The genocide label is also a pretext to correctly label President Erdogan and his cronies as both supporters of ISIS and the acts of genocide. The accusation is the opening act for the end of the Erdogan government. When the State Department does what Kerry indicated it will do by mid March, label ISIS actions as genocide, the sentence will be served and the survival of Erdogan's government will become an affront to the world, the European Union, and NATO. How on earth can we have a nation, an international partner, that supports a group committing genocide will be the question asked again and again.

U.S., British, and French supporters of the attack on Syria will be able to hide their complicity in this abomination of a policy behind the more sensational demands that something be done to end the genocide. Since Turkey is the hands-on culprit as ISIS enabler and ally, there will be no possibility of distancing from the charge. At that point, Erdogan's opponents in the AKP, who are already hinting of a party break up, and the three main opposition parties will unite to demand Erdogan's removal. AKP founders Bulent Arinc and Abdullah Gul are two well known, highly regarded figures to watch. Arinc has already openly criticized the president about his policy towards Turkey's Kurds.  A direct attack on Erdoğan by Gul for the ISIS scheme may well provide the coup de grace.

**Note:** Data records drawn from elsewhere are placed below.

(** * Array hash table of hat-trie ([src/ahtable.c])

    A shallow embedding of the array hash table: every bucket ("slot") is one
    heap buffer of packed records [length prefix | key bytes | value],
    closed by a zero byte.  The embedding keeps the byte level of the C
    code: buffers are lists of bytes, a pointer into a buffer is an offset,
    and every read or write outside a buffer is a fault.

    Target assumptions, fixed once: [size_t] is 64 bits wide, multi-byte
    stores use little-endian byte order (the order the specification
    names), and unaligned accesses are allowed.  [malloc_or_die] and
    [realloc_or_die] always return memory (they abort otherwise), with
    arbitrary contents.  Offsets and buffer sizes are natural numbers: they
    measure objects that are in memory.  The counters [n], [m] and [max_m]
    of the table are integers with the wrap-around of [size_t] written out.

    In this first part a table owns its buffers.  [ahtable_dup] shares
    the buffers between two tables and [ahtable_free] releases them, so
    these two are embedded over a heap of blocks, in the part "The heap".
    Iterators are values: [ahtable_iter_free], which only releases the
    record of an iterator, has no counterpart. *)

From Stdlib Require Import ZArith List Lia Bool Permutation.
From Stdlib Require Import Strings.Byte.
From coqutil Require Import Byte Word.LittleEndianList.
Import ListNotations.
Local Open Scope Z_scope.

(** ** Faults and the error monad *)

Inductive fault : Set :=
| OutOfBounds       (* access outside a buffer or an array *)
| NullPointer       (* dereference of NULL *)
| DivisionByZero    (* [x % 0] *)
| AssertionFailed   (* [assert] aborted the process *)
| OutOfFuel.        (* a loop of the model used up its iteration bound *)

Inductive res (A : Type) : Type :=
| Ok (a : A)
| Err (f : fault).
Arguments Ok {A} a.
Arguments Err {A} f.

Definition bind {A B : Type} (r : res A) (k : A -> res B) : res B :=
  match r with
  | Ok a => k a
  | Err f => Err f
  end.

Notation "x <- e ;; k" := (bind e (fun x => k))
  (at level 61, e at next level, right associativity).
Notation "' p <- e ;; k" := (bind e (fun x => match x with p => k end))
  (at level 61, p pattern, e at next level, right associativity).

Definition of_option {A : Type} (f : fault) (o : option A) : res A :=
  match o with
  | Some a => Ok a
  | None => Err f
  end.

(** ** Constants *)

Definition ahtable_max_load_factor : Z := 5.
Definition ahtable_initial_size : Z := 8.
Definition LONG_KEYLEN_MASK : Z := 0x7fff.

(** Modelled from the spec: [value_t] is declared in a header that is not
    part of the sources at hand; the specification describes it as a
    fixed-width unsigned integer, typically of 64 bits. *)
Definition sizeof_value : nat := 8.

Definition wrap_size (z : Z) : Z := z mod 2 ^ 64.
Definition wrap_u32 (z : Z) : Z := z mod 2 ^ 32.
Definition wrap_u16 (z : Z) : Z := z mod 2 ^ 16.

(** [(size_t) (ahtable_max_load_factor * (double) n)].  Both the conversion
    and the product are exact in IEEE double precision as long as
    [5 * n < 2 ^ 53]; the model covers that range. *)
Definition max_load (n : Z) : Z := ahtable_max_load_factor * n.

(** ** Buffers *)

(** [slot_t] is [unsigned char*]: NULL or a heap buffer. *)
Definition slot_t : Type := option (list byte).

(** A pointer into the buffer of slot [blk], [off] bytes after its start. *)
Record ptr : Set := mkptr { blk : nat; off : nat }.

Definition load (buf : list byte) (s : nat) : res byte :=
  of_option OutOfBounds (nth_error buf s).

Definition load_bytes (buf : list byte) (s len : nat) : res (list byte) :=
  if (s + len <=? length buf)%nat
  then Ok (firstn len (skipn s buf))
  else Err OutOfBounds.

Definition store_bytes (buf : list byte) (s : nat) (bs : list byte)
  : res (list byte) :=
  if (s + length bs <=? length buf)%nat
  then Ok (firstn s buf ++ bs ++ skipn (s + length bs) buf)
  else Err OutOfBounds.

How that removal happens depends on the power centers of Turkish society. Erdogan will be hard pressed to find many supporters willing to risk EU trade relationships and NATO membership simply to preserve the power of the would-be Sultan. The president will struggle to find any business leaders or merchants to champion his cause if the Russian sanctions are joined or expanded by European nations. Erdogan will be a dictator unable to issue dictates, a bully who finds himself smaller that those he has consistently bullied, and, worst of all, an embarrassing and damaging inconvenience and impediment.